Drivetrain Rotordynamics for Vibration Health Monitoring of Gear Tooth Surface Fatigue
RoMaDyC » Areas of Research » Structural Health Monitoring
Health monitoring systems have been installed on rotorcraft for many years. The main purpose of such systems is to predict impending equipment failure for condition based maintenance. Rotorcraft health monitoring systems usually consist of a main computer for data processing and acquisition of in-flight data from accelerometers and tachometers installed on critical components. Components that are monitored include the main and tail rotors, their gear boxes and drivetrains. Vibration data is typically downloaded by a mechanic post flight. The main function is to collect data for identification of normal and abnormal changes in vibration levels on critical components.
Typically, all drivetrain gear sets are monitored by rotorcraft health monitoring systems. A variety of signal processing algorithms called Condition Indicators (CIs) have been developed to detect incipient faults in the gear sets. The vibration CI is a statistical measurement of vibration energy and is calculated using the conditioned signals from accelerometer(s) located on the gearbox. The vibration CI has evolved over the years to become a reliable detector of incipient damage.
Testing is currently being conducted using the NASA Glenn Research Center (GRC) spiral bevel gear test rig to further understand and evaluate the sideband index CI. The test rig is designed with a closed-loop arrangement in which the load is locked into the loop via a split shaft. Driveline rotation is provided by the drive motor through a v-belt connection to an axially stationary helical gear. Torque is created by way of a thrust piston that forces the floating helical gear into mesh. The left side spiral bevel gear set is operated in the normal speed reducer mode where the pinion drives the gear. In contrast, the right side gear set acts as a speed increases. However the gear sets on both the test and slave sides (right and left) of the rig operate in normal contact with the concave side of the pinion in contact with the convex side of the gear. An inline torque meter is used to monitor the load of the test side gear output shaft.
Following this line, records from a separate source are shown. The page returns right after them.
Lemma consume_inv now run approval d x a :
  let q := visible (te_tenant x) (consumable now run (te_tool x) (te_sha x) approval) in
  let d1 := d <| executions := executions d ++ [x] |>
              <| approvals := update_where q (set_consumed now) (approvals d) |> in
  tool_inv d → te_run x = run → te_approval x = approval → In a (approvals d) → q a = true →
  (∀ y, In y (executions d) → te_id y ≠ te_id x ∧ (te_tenant y, te_key y) ≠ (te_tenant x, te_key x)) →
  tool_inv d1.
Proof.
  intros q d1 [H1 H2 H3 H4 H5 H6] Hrun Hap Ha Hq Hfresh.
  assert (Hqa : te_approval x = Some (ta_id a) ∧ ta_tenant a = te_tenant x ∧ ta_run a = run ∧ ta_tool a = te_tool x ∧
    ta_sha a = te_sha x ∧ ta_status a = ap_approved ∧ ta_consumed_at a = None).
  { unfold q, visible, consumable, is_none in Hq. rewrite Hap. destruct approval; [|bool_to_prop; done].
    cbn in Hq. destruct (ta_consumed_at a); bool_to_prop; [done|]. unfold row_tenant, tenant_approval in *.
    repeat split; congruence. }
  destruct Hqa as (Q1 & Q2 & Q3 & Q4 & Q5 & Q6 & Q7).
  assert (Hnew : ∀ y, In y (executions d) → te_side_effect y = write_effect → te_approval y ≠ te_approval x).
  { intros y Hy Hw E. destruct (H5 y Hy Hw) as (b & Hb & J1 & _ & _ & _ & _ & _ & J7).
    assert (b = a) as -> by (apply (key_unique ta_id (approvals d)); auto; congruence). done. }
  constructor; cbn.
  - by rewrite map_update_where.
  - rewrite map_app. apply (Permutation_NoDup (Permutation_cons_append _ _)). constructor; [|done].
    intros (y & Ey & Hy)%in_map_iff. by destruct (Hfresh y Hy).
  - rewrite map_app. apply (Permutation_NoDup (Permutation_cons_append _ _)). constructor; [|done].
    intros (y & Ey & Hy)%in_map_iff. by destruct (Hfresh y Hy).
  - rewrite List.Forall_forall in *. intros b' (b & Hb & ->)%in_update_where. specialize (H4 b Hb). by destruct (q b).
  - intros y [Hy|[<-|[]]]%in_app_iff Hw.
    + destruct (H5 y Hy Hw) as (b & Hb & J). exists (if q b then set_consumed now b else b).
      split; [apply in_update_where; eauto|]. destruct (q b); [|done]. unfold justifies in *. cbn. intuition done.
    + exists (set_consumed now a). split; [apply in_update_where; exists a; by rewrite Hq|].
      unfold justifies. cbn. repeat split; congruence.
  - intros y z [Hy|[<-|[]]]%in_app_iff [Hz|[<-|[]]]%in_app_iff Wy Wz E; auto.
    + by apply Hnew in E.
    + symmetry in E. by apply Hnew in E.
Qed.

Lemma add_readonly_inv d x :
  tool_inv d → te_side_effect x = no_effect →
  (∀ y, In y (executions d) → te_id y ≠ te_id x ∧ (te_tenant y, te_key y) ≠ (te_tenant x, te_key x)) →
  tool_inv (d <| executions := executions d ++ [x] |>).
Proof.
  intros [H1 H2 H3 H4 H5 H6] Hn Hfresh. constructor; cbn; auto.
  - rewrite map_app. apply (Permutation_NoDup (Permutation_cons_append _ _)). constructor; [|done].
    intros (y & Ey & Hy)%in_map_iff. by destruct (Hfresh y Hy).
  - rewrite map_app. apply (Permutation_NoDup (Permutation_cons_append _ _)). constructor; [|done].
    intros (y & Ey & Hy)%in_map_iff. by destruct (Hfresh y Hy).
  - intros y [Hy|[<-|[]]]%in_app_iff Hw; [auto|congruence].
  - intros y z [Hy|[<-|[]]]%in_app_iff [Hz|[<-|[]]]%in_app_iff Wy Wz E; auto; congruence.
Qed.

Lemma valid_write_needs_approval spec :
  new_ToolSpec spec = Ok spec → ts_requires_approval spec = false → ts_side_effect spec = no_effect.
Proof.
  unfold new_ToolSpec, is_write. destruct (negb (valid_tool_name _)); [done|].
  destruct (ts_side_effect spec); [done|]. intros E Hr. by rewrite Hr in E.
Qed.

Lemma start_execution_inv now fresh ctx spec run approval sha key d r d' :
  new_ToolSpec spec = Ok spec →
  start_execution now fresh ctx spec run approval sha key d = (r, d') → tool_inv d → tool_inv d'.
Proof.
  intros Hspec. unfold start_execution, tenant_session, tx. unfold bind at 1.
  destruct (insert_execution_eq now fresh ctx spec run approval sha key d) as [(r1 & -> & Hr1)|[-> Hfresh]].
  { destruct r1 as [[id|]|e]; [by destruct (Hr1 id)| |by intros [= _ <-]].
    unfold bind, sql_select, gets. destruct (select_where _ _) as [|x [|y l]]; cbn; by intros [= _ <-]. }
  set (x := new_execution now fresh ctx spec run approval sha key) in *.
  destruct (ts_requires_approval spec) eqn:Er; cycle 1.
  { intros [= _ <-] Hi. apply add_readonly_inv; [done|by apply valid_write_needs_approval|done]. }
  unfold bind, sql_update, one_or_none. cbn [rows put table_approvals].
  set (d1 := d <| executions := executions d ++ [x] |>). change (approvals d1) with (approvals d).
  set (q := visible _ _). destruct (select_where q (approvals d)) as [|a [|b l]] eqn:E; cbn [map].
  - by intros [= _ <-].
  - intros [= _ <-] Hi. assert (Ha : In a (select_where q (approvals d))) by (rewrite E; by left).
    apply filter_In in Ha as [Ha Hq]. by apply (consume_inv now run approval d x a).
  - by intros [= _ <-].
Qed.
The test rig allows for two sets of spiral bevel gears to be tested at one time. Each side of the test rig (left and right) is equipped with an accelerometer mounted on the respective pinion housing and a keyphasor transducer to generate a once-per-revolution pulse. The once-per-revolution pulse is used for developing the time synchronous average vibration acceleration signal.
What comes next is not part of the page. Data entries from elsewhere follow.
Lemma reservation_fits_nonneg r :
  reservation_fits r = true → 0 <= inject_Z (br_estimated_tokens r) ∧ 0 <= br_estimated_cost_usd r.
Proof.
  unfold reservation_fits, int4, numeric_fits. intros H. bool_to_prop.
  split; [change 0 with (inject_Z 0); by rewrite <- Zle_Qle|by apply Qle_bool_iff].
Qed.

(** What a sequence of operations on an empty ledger leaves committed. *)
Definition stays_within (c : currency) (bound : db → Q) : Prop :=
  ∀ l now d w, usages d = [] → reservations d = [] →
    let s := exec_all month_start st l (now, (d, w)) in
    let extra := total_overshoot month_start st c t l (now, (d, w)) in
    committed c t s.1 s.2.1 <= extra ∨ committed c t s.1 s.2.1 < bound d + extra.

Lemma tokens_stay_within : stays_within tokens token_bound.
Proof.
  intros l now d w Hu Hr.
  destruct (exec_all_bound month_start st tokens t) with (bound := token_bound) (l := l) (now := now) (d := d) (w := w)
    (over := 0) as [H|H]; try done; try (intros; reflexivity).
  - intros u Hf. by apply usage_fits_nonneg.
  - intros r Hf. by apply reservation_fits_nonneg.
  - intros x y Hxy. apply Z.mul_le_mono_nonneg_r; [done|]. by apply Z.div_le_mono.
  - intros d1 d2 E. unfold token_bound, tenant_caps. by rewrite E.
  - intros now0 fresh ctx model tk cost d1 id d2 E Et _. by eapply granted_tokens.
  - unfold nonneg. rewrite Hu, Hr. by split.
  - left. unfold committed. rewrite Hu, Hr. apply Qle_refl.
  - left. rewrite Qplus_0_l in H. exact H.
  - right. rewrite Qplus_0_l in H. exact H.
Qed.

Lemma money_stays_within : (∀ x y, (x <= y)%Z → (month_start x <= month_start y)%Z) →
  stays_within (money month_start) money_bound.
Proof.
  intros Hm l now d w Hu Hr.
  destruct (exec_all_bound month_start st (money month_start) t) with (bound := money_bound) (l := l) (now := now)
    (d := d) (w := w) (over := 0) as [H|H]; try done; try (intros; reflexivity).
  - intros u Hf. by apply usage_fits_nonneg.
  - intros r Hf. by apply reservation_fits_nonneg.
  - intros d1 d2 E. unfold money_bound, tenant_caps. by rewrite E.
  - intros now0 fresh ctx model tk cost d1 id d2 E Et _. by eapply granted_money.
  - unfold nonneg. rewrite Hu, Hr. by split.
  - left. unfold committed. rewrite Hu, Hr. apply Qle_refl.
  - left. rewrite Qplus_0_l in H. exact H.
  - right. rewrite Qplus_0_l in H. exact H.
Qed.

End currencies.

Module BudgetDemo.
Definition st : ledger_settings := mkLedgerSettings 100 25 true 5000000 900 None.
Definition months (x : timestamp) : timestamp := x / (30 * 86400000000) * (30 * 86400000000).
Definition d0 : db := empty_db <| tenants := [mkTenantRow 1 "acme" None None] |>.
Definition m0 : memory := mkMemory ∅ ∅.
Definition usage (n : Z) : UsageRecord :=
  mkUsageRecord 1 11 None "chat" "chat" "gpt-4o" n 0 (n # 100000) false true.
Definition held (id : uuid) (n : Z) : BudgetReservation := mkBudgetReservation (Some id) 1 n (n # 100000) true.
Definition ask (id : uuid) (n : Z) : action := Reserve None id Demo.ctx "gpt-4o" n (n # 100000).
(** Sixty held, fifty refused, fifty-five spent of the sixty, forty held. *)
Definition day1 : list action :=
  [ask 90 60; ask 91 50; Tick 1000; Settle None (held 90 60) (usage 55); ask 92 40].
(** The second reservation runs out before it is settled. *)
Definition day2 : list action :=
  [ask 90 60; Tick 900000000; ask 91 90; Settle None (held 90 60) (usage 55)].
Definition after (l : list action) : timestamp * (db * memory) := exec_all months st l (7, (d0, m0)).
End BudgetDemo.

(** C11: reservations bound spend.  Start with an empty ledger and run any sequence of its
    operations, for any tenants, under any handles, with time passing and the database
    failing at any of them.  A tenant's tokens of today together with its live
    reservations then stay below its daily cap, and its cost of this month with its live
    reservations below its monthly cap (to half a unit of the sixth place, which is as
    finely as an estimate is stored), plus only what calls have spent beyond what was
    still held for them: more than their estimate, after their reservation had run out,
    or with no reservation at all. *)
Theorem reservations_bound_spend month_start st t l now d w :
  (∀ x y, x <= y → month_start x <= month_start y) → usages d = [] → reservations d = [] →
  let s := exec_all month_start st l (now, (d, w)) in
  let extra_tokens := total_overshoot month_start st tokens t l (now, (d, w)) in
  let extra_cost := total_overshoot month_start st (money month_start) t l (now, (d, w)) in
  let in_use := inject_Z (tokens_today s.1 t s.2.1 + reserved_tokens s.1 t s.2.1) in
  let cost := (cost_month month_start s.1 t s.2.1 + reserved_cost s.1 t s.2.1)%Q in
  (in_use <= extra_tokens ∨ in_use < inject_Z (daily_cap_of st (tenant_caps t d)) + extra_tokens)%Q ∧
  (cost <= extra_cost ∨ cost < monthly_cap_of st (tenant_caps t d) + (1 # 2000000) + extra_cost)%Q.
Proof.
  intros Hm Hu Hr s extra_tokens extra_cost in_use cost. split.
  - pose proof (tokens_stay_within month_start st t l now d w Hu Hr) as H. cbv zeta in H.
    rewrite committed_tokens in H. exact H.
  - exact (money_stays_within month_start st t Hm l now d w Hu Hr).
Qed.

Lemma reservations_bound_spend_witness :
  tokens_today (BudgetDemo.after BudgetDemo.day1).1 1 (BudgetDemo.after BudgetDemo.day1).2.1 = 55 ∧
  (inject_Z (55 + reserved_tokens (BudgetDemo.after BudgetDemo.day1).1 1 (BudgetDemo.after BudgetDemo.day1).2.1) < 100)%Q ∧
  (inject_Z (tokens_today (BudgetDemo.after BudgetDemo.day2).1 1 (BudgetDemo.after BudgetDemo.day2).2.1 +
     reserved_tokens (BudgetDemo.after BudgetDemo.day2).1 1 (BudgetDemo.after BudgetDemo.day2).2.1) < 100 + 55)%Q.
Proof.
  assert (Hm : ∀ x y, x <= y → BudgetDemo.months x <= BudgetDemo.months y).
  { intros x y H. unfold BudgetDemo.months. apply Z.mul_le_mono_nonneg_r; [lia|]. apply Z.div_le_mono; lia. }
  destruct (reservations_bound_spend BudgetDemo.months BudgetDemo.st 1 BudgetDemo.day1 7 BudgetDemo.d0 BudgetDemo.m0
    Hm eq_refl eq_refl) as [H1 _].
  destruct (reservations_bound_spend BudgetDemo.months BudgetDemo.st 1 BudgetDemo.day2 7 BudgetDemo.d0 BudgetDemo.m0
    Hm eq_refl eq_refl) as [H2 _].
  split; [by vm_compute|]. split.
  - destruct H1 as [H1|H1]; [vm_compute in H1; exfalso; by apply H1|]. exact H1.
  - destruct H2 as [H2|H2]; [vm_compute in H2; exfalso; by apply H2|]. exact H2.
Defined.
The vibration signal sensed by the accelerometer is conditioned using a technique called time synchronous average (TSA). TSA is used to separate the source signal from extraneous signals, or noise. A once per revolution pulse synched to the pinion shaft rotation is used to establish the periodicity for extraction of the waveforms of interest. The extracted waveforms are then averaged over many revolutions of the pinion shaft to obtain the TSA.
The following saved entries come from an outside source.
Definition of_collection (c : string) (b : collection_build) : bool := String.eqb (cb_collection b) c.

Definition is_live (c : string) (b : collection_build) : bool :=
  of_collection c b && bool_decide (cb_status b = live).

Definition is_version (c : string) (v : Z) (b : collection_build) : bool :=
  of_collection c b && (cb_version b =? v).

Definition in_build (c : string) (v : Z) (x : chunk) : bool :=
  String.eqb (ch_collection x) c && (ch_build_version x =? v).

(** [SELECT build_version ... WHERE status = 'live'] and [scalar_one_or_none()]. *)
Definition query_live (t : uuid) (c : string) : M db (option Z) :=
  found <- sql_select (visible t (is_live c)) ;;
  b <- one_or_none found ;;
  ret (option_map cb_version b).

(** With or without a session of the caller's the same rows are read. *)
Definition live_version (ctx : RequestContext) (c : string) : M db Z :=
  version <- tenant_session (query_live (tenant_of ctx) c) ;;
  match version with
  | None => raise NoLiveBuild
  | Some v => ret v
  end.

Definition live_version_or_none (ctx : RequestContext) (c : string) : M db (option Z) :=
  try_except (v <- live_version ctx c ;; ret (Some v))
    (fun e => match e with NoLiveBuild => Some (ret None) | _ => None end).

Definition id_le (a b : string) : bool := String.leb a b.

Definition build_ids (t : uuid) (c : string) (v : Z) (d : db) : list string :=
  order_by id_le (map ch_canonical_id (select_where (visible t (in_build c v)) (chunks d))).

Definition concat_ids (l : list string) : string := foldr String.append "" l.

Section fingerprints.
Variable sha256 : string → string.

(** Successive [digest.update]s hash the concatenation. *)
Definition fingerprint (ctx : RequestContext) (c : string) (v : Z) : M db string :=
  tenant_session (gets (fun d => sha256 (concat_ids (build_ids (tenant_of ctx) c v d)))).

End fingerprints.

(** [collection_build_version_uniq]. *)
Definition version_taken (b x : collection_build) : bool :=
  visible (cb_tenant b) (is_version (cb_collection b) (cb_version b)) x.

Definition insert_build (b : collection_build) : M db unit :=
  clash <- sql_select (version_taken b) ;;
  guard (match clash with [] => true | _ => false end) (IntegrityError "collection_build_version_uniq") ;;
  sql_insert b.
Tests indicate that the sideband index condition indicator is superior to other vibration indicators for monitoring gear tooth damage. The sideband index tracks the magnitudes of the acceleration sidebands about the mesh frequency. As damage initiates on one tooth and then progresses to adjacent teeth, the damage generated signal (once-per-revolution) modulates the mesh signal. The modulation is indicated by sidebands about the mesh frequency, and harmonics thereof, and increases in magnitude with damage. Tests further indicate that the first sideband is the best indicator of damage. However, this conclusion is not completely understood. Modeling of the physical processes responsible for the modulation sidebands is needed for a better understanding and evaluation of the sideband index as a CI for component health monitoring.
In order to model the modulation of the mesh signal, a rotordynamic analysis accounting for the transmission error variation over the mesh cycle is being developed. In addition to transmission error variation, the rotordynamic analysis being developed will account for variations in gear mesh point, line of action, and mesh stiffness during the mesh cycle. The time varying mesh point, line of action, and mesh stiffness are obtained from a loaded tooth contact analysis (LTCA) performed for increments of pinion roll angle.
Since the vibration signal sensed by the accelerometer is a combination of forcing function effects (gear mesh dynamics, rotordynamics, bearing/rotor interaction, etc.) and transfer function effects (the structural transfer path) the rotordynamic analysis will also include transmission path models developed by a rig modal analysis performed earlier in the test program.